What the task requires:
For this exercise, reproduce the entries below exactly, but only from the line containing "rewrite Hsl in Hsq, Hso. simpl in Hsq, Hso." through the line containing "destruct (sleep_poll (instant_now", both included.

Given data:
========

(* ===== verification/TcpOpen.v ===== *)
(** * A connection opens

    The first read of a stream that was opened by a SYN: it answers with SYN|ACK,
    sends the answer, and waits for the acknowledgment that completes the
    handshake. *)

From S2P Require Import Prelude Errors Etherparse Packet Runtime Tcb TcbSpec Tcp TcpPacket.
From S2P Require Import TcpLoop TcpFoot TcpSafety TcpApi TcpDeliver TcpTrace.

Section open.
Context `{EP : Etherparse, EL : !EtherparseLaws} {W : Type} `{RT : !Runtime W NetworkPacket}.
Context `{RO : !RuntimeObs W NetworkPacket, RL : !RuntimeLaws W NetworkPacket}.
Context (b : Build) (R : Peer).
Implicit Types (c : Conn (W := W)) (t : Tcb).

(** A connection that has just been created. *)
Record fresh_conn c : Prop := {
  fr_wf : stream_wf (self c);
  fr_state : conn_state c = SynReceived false;
  fr_quiet : retransmission (tcb (self c)) = None;
  fr_queued : packet_to_send (self c) = None;
  fr_inflight : inflight_packets (tcb (self c)) = [];
  fr_unordered : unordered_packets (tcb (self c)) = ∅;
  fr_last : last_ack (tcb (self c)) = seq (tcb (self c));
  fr_seq : seq (tcb (self c)) + 1 < U32;
  fr_distinct : distinct c;
  fr_rx : rxq c = [];
  fr_tx : tx_open c = true;
  fr_timely : timely (tcp_timeout (tcb (self c)));
}.

(** The connection after the block of the handshake: the answer [q] is queued. *)
Definition greeted (q : NetworkPacket) c : Conn (W := W) :=
  upd_tcb (change_state (SynReceived true)) (upd_tcb add_seq_one (upd_self (set_packet_to_send (Some q)) c)).

Lemma refreshed_wf w c : stream_wf (self c) -> stream_wf (self (refreshed w c)).
Proof.
  intros []. split; try done. apply (set_timeout_wf _ (change_recv_window _ (tcb (self c)))).
  apply change_recv_window_wf; [by apply cast_range|done].
Qed.

(** The first iteration queues the answer. *)
Lemma greet_round k c rb w :
  fresh_conn c -> sleep_poll (timeout (tcb (self c))) k (world c) = (false, w) ->
  exists q, rev_packet_of (self (refreshed w (unqueued c))) (Z.lor SYN ACK) (TTL b) (seq (tcb (self c))) [] q /\
    poll_read_body b k (mkReadSt c rb) =
      (mkReadSt (greeted q (refreshed w (unqueued c))) rb, Throw Continue).
Proof.
  intros [Hwf Hs Hr Hp _ _ _ _ _ _ _ Htm] Hsl. set (c1 := refreshed w (unqueued c)).
  assert (stream_wf (self c1)) as Hwf1 by (apply refreshed_wf; destruct Hwf; by split).
  destruct (create_rev_packet_ok b (self c1) (Z.lor SYN ACK) (TTL b) None [] Hwf1) as (q & Hq & Hrp).
  exists q. split; [done|]. unfold poll_read_body. apply bind_throw.
  apply (on_conn_run _ (mkReadSt c rb)). cbn [conn].
  rewrite (read_front_run b (SynReceived false) k c (unqueued c) w)
    by (try done; by apply read_send_nothing).
  fold c1. unfold read_handshake. erewrite bind_run by reflexivity.
  rewrite (in_state_run (SynReceived false)), bool_decide_eq_true_2 by done. cbn [when].
  erewrite bind_run; [reflexivity|]. unfold queue_packet.
  by erewrite bind_run by (unfold rev_packet, try_with; by rewrite Hq).
Qed.

(** Nothing is waiting to be delivered, and nothing to be closed. *)
Lemma read_deliver_none c rb :
  unordered_packets (tcb (self c)) = ∅ ->
  exists c', read_deliver b (mkReadSt c rb) = (mkReadSt c' rb, Ret tt) /\ c' = c.
Proof.
  intros Hu. exists (upd_tcb (fun t => (get_unordered_packets t).2) c). split.
  - unfold read_deliver.
    rewrite (bind_run _ _ _ (mkReadSt (upd_tcb (fun t => (get_unordered_packets t).2) c) rb) None);
      [done|]. apply on_conn_run. unfold take_unordered. do 3 erewrite bind_run by reflexivity.
    simpl. rewrite Hu, lookup_empty. by destruct (is_shut_none _).
  - destruct c as [[? ? ? ? ? [] ? ? ?] ?]. simpl in *. subst. unfold upd_tcb, upd_self. simpl.
    unfold set_tcb, set_unordered. simpl. by rewrite delete_empty.
Qed.

Lemma read_fin_skip c : conn_state c = SynReceived true -> read_fin b c = (c, Ret tt).
Proof.
  intros Hs. unfold read_fin. do 2 erewrite bind_run by reflexivity.
  rewrite !(in_state_run (SynReceived true)) by done. rewrite !bool_decide_eq_false_2 by done.
  by rewrite andb_false_r.
Qed.

(** A read of an empty channel waits, or finds it closed. *)
Lemma read_packet_none k c :
  rxq c = [] -> exists w r, read_packet b k c = (mkConn (self c) w, Throw (Return r)) /\
    (r = Pending \/ r = Ready (Ok tt)) /\ rxq (mkConn (self c) w) = [] /\
    forall d, d <> stream_receiver (self c) -> queue d w = queue d (world c).
Proof.
  unfold rxq. intros Hq. unfold read_packet, recv_packet, mbind, M_bind.
  pose proof (chan_recv_spec (stream_receiver (self c)) k (world c)) as Hr.
  pose proof (chan_recv_other (stream_receiver (self c)) k (world c)) as Ho.
  destruct (chan_poll_recv _ _ _) as [[[p|]|] w]; simpl in *.
  - congruence.
  - exists w, (Ready (Ok tt)). split; [done|]. split; [by right|]. split; [apply Hr|done].
  - exists w, Pending. split; [done|]. split; [by left|]. split; [congruence|done].
Qed.

(** The second iteration sends the answer and waits. *)
Lemma wait_round k c rb q w :
  conn_state c = SynReceived true -> timely (tcp_timeout (tcb (self c))) ->
  retransmission (tcb (self c)) = None -> packet_to_send (self c) = Some q -> unordered_packets (tcb (self c)) = ∅ ->
  distinct c -> rxq c = [] -> tx_open c = true ->
  sleep_poll (timeout (tcb (self c))) k (world (flushed q c)) = (false, w) ->
  exists w' r, poll_read_body b k (mkReadSt c rb) =
      (mkReadSt (mkConn (self (refreshed w (flushed q c))) w') rb, Throw (Return r)) /\
    (r = Pending \/ r = Ready (Ok tt)) /\ queue (stream_receiver (self c)) w' = [] /\
    queue (packet_sender (self c)) w' = txq c ++ [q].
Proof.
  intros Hs Htm Hr Hp Hu Hd Hrx Ho Hsl.
  pose proof (sleep_poll_chans (timeout (tcb (self c))) k (world (flushed q c))) as [Hsq _].
  rewrite Hsl in Hsq. simpl in Hsq. unfold distinct, rxq, tx_open in *.
  destruct (read_packet_none k (refreshed w (flushed q c))) as (w' & r & Hrun & Hres & Hrx' & Hoth).
  { unfold rxq. simpl. by rewrite Hsq, chan_send_queue, decide_False by done. }
  exists w', r. split; [|split; [done|split; [done|]]].
  2:{ rewrite Hoth by (simpl; congruence). simpl. rewrite Hsq, chan_send_queue, decide_True by done.
      by rewrite Ho. }
  unfold poll_read_body.
  erewrite bind_run; [|apply (on_conn_run _ (mkReadSt c rb)); cbn [conn];
    rewrite (read_front_run b (SynReceived true) k c (flushed q c) w) by (try done; by apply read_send_something);
    by apply (read_handshake_skip b (SynReceived true))].
  cbn [rbuf]. destruct (read_deliver_none (refreshed w (flushed q c)) rb) as (c' & Hdel & ->); [done|].
  erewrite bind_run by exact Hdel. apply (on_conn_run _ (mkReadSt _ rb)). cbn [conn].
  by erewrite bind_run by (by apply read_fin_skip).
Qed.

(** The timer does not end during the first read: not in the world [w] it
    starts in, with the deadline [d], and not after the answer is sent, with a
    deadline [tmo] later. *)
Definition in_time (k : Waker) (ch : Chan) (d tmo : Z) (w : W) : Prop :=
  (sleep_poll d k w).1 = false /\
  forall q, let w1 := (sleep_poll d k w).2 in
    (sleep_poll (instant_now w1 + tmo) k (chan_send ch q w1).2).1 = false.

(** The first read of a fresh connection. *)
Lemma first_read n fuel k c rb :
  fresh_conn c -> in_time k (packet_sender (self c)) (timeout (tcb (self c))) (tcp_timeout (tcb (self c))) (world c) ->
  count_ok (Z.of_nat n) (tcb (self c)) ->
  exists c' q r, poll_read b (2 + fuel) k (mkReadSt c rb) = Some (mkReadSt c' rb, Ret r) /\
    (r = Pending \/ r = Ready (Ok tt)) /\ txq c' = txq c ++ [q] /\ rxq c' = [] /\
    cfg (self c') = cfg (self c) /\ ack (tcb (self c')) = ack (tcb (self c)) /\
    seq (tcb (self c')) = seq (tcb (self c)) + 1 /\
    rev_packet_of (self c') (Z.lor SYN ACK) (TTL b) (seq (tcb (self c))) [] q /\
    handshaking R n c'.
Proof.
  intros Hf [Ht1 Ht2] Hcnt. pose proof Hf as [Hwf Hs Hr Hp Hi Hu Hl Hq Hd Hrx Ho Htm].
  destruct (sleep_poll (timeout (tcb (self c))) k (world c)) as [[] w1] eqn:Hsl; [done|]. simpl in Ht2.
  pose proof (sleep_poll_chans (timeout (tcb (self c))) k (world c)) as [Hsq Hso].
  rewrite Hsl in Hsq, Hso. simpl in Hsq, Hso.
  destruct (greet_round k c rb w1 Hf Hsl) as (q & Hrp & Hrun1). set (c1 := refreshed w1 (unqueued c)) in *.
  destruct (sleep_poll (instant_now w1 + tcp_timeout (tcb (self c))) k
              (chan_send (packet_sender (self c)) q w1).2) as [e w2] eqn:Hsl2.
  specialize (Ht2 q). rewrite Hsl2 in Ht2. simpl in Ht2. subst e.
  unfold rxq, tx_open, txq, distinct in *.
  destruct (wait_round k (greeted q c1) rb q w2) as (w' & r & Hrun2 & Hres & Hrx' & Htx);
    [done|done|done|done|done|done|unfold rxq; simpl; by rewrite Hsq|unfold tx_open; simpl; by rewrite Hso|done|].
  set (c2 := mkConn (self (refreshed w2 (flushed q (greeted q c1)))) w') in *.
  exists c2, q, r. split.
  { unfold poll_read. cbn [Nat.add loop]. by rewrite Hrun1, Hrun2. }
  assert (tcb_wf (tcb (self c2))) as Hwf2.
  { apply (refreshed_wf w2 (flushed q (greeted q c1))). pose proof Hwf as [? ? ? ? Ht]. split; try done.
    apply (set_state_wf _ (add_seq_one (tcb (self c1)))), add_seq_one_wf, refreshed_wf. by split. }
  assert (seq (tcb (self c2)) = seq (tcb (self c)) + 1) as Hseq
    by (simpl; apply Z.mod_small; destruct Hwf as [_ _ _ _ []]; lia).
  split; [done|]. split; [unfold txq in *; simpl in *; by rewrite Htx, Hsq|]. split; [done|].
  split; [done|]. split; [done|]. split; [done|]. split; [by destruct Hrp; split|].
  destruct Hwf. split; [split|..]; try done.
  - by rewrite (Hrx' : rxq c2 = []).
  - rewrite (Hrx' : rxq c2 = []). split; [done|simpl; by rewrite Nat.add_0_r| |done].
    simpl. rewrite Hu. apply map_Forall_empty.
  - rewrite Hseq. simpl. lia.
Qed.

End open.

========

Expected answer:
  rewrite Hsl in Hsq, Hso. simpl in Hsq, Hso.
  destruct (greet_round k c rb w1 Hf Hsl) as (q & Hrp & Hrun1). set (c1 := refreshed w1 (unqueued c)) in *.
  destruct (sleep_poll (instant_now w1 + tcp_timeout (tcb (self c))) k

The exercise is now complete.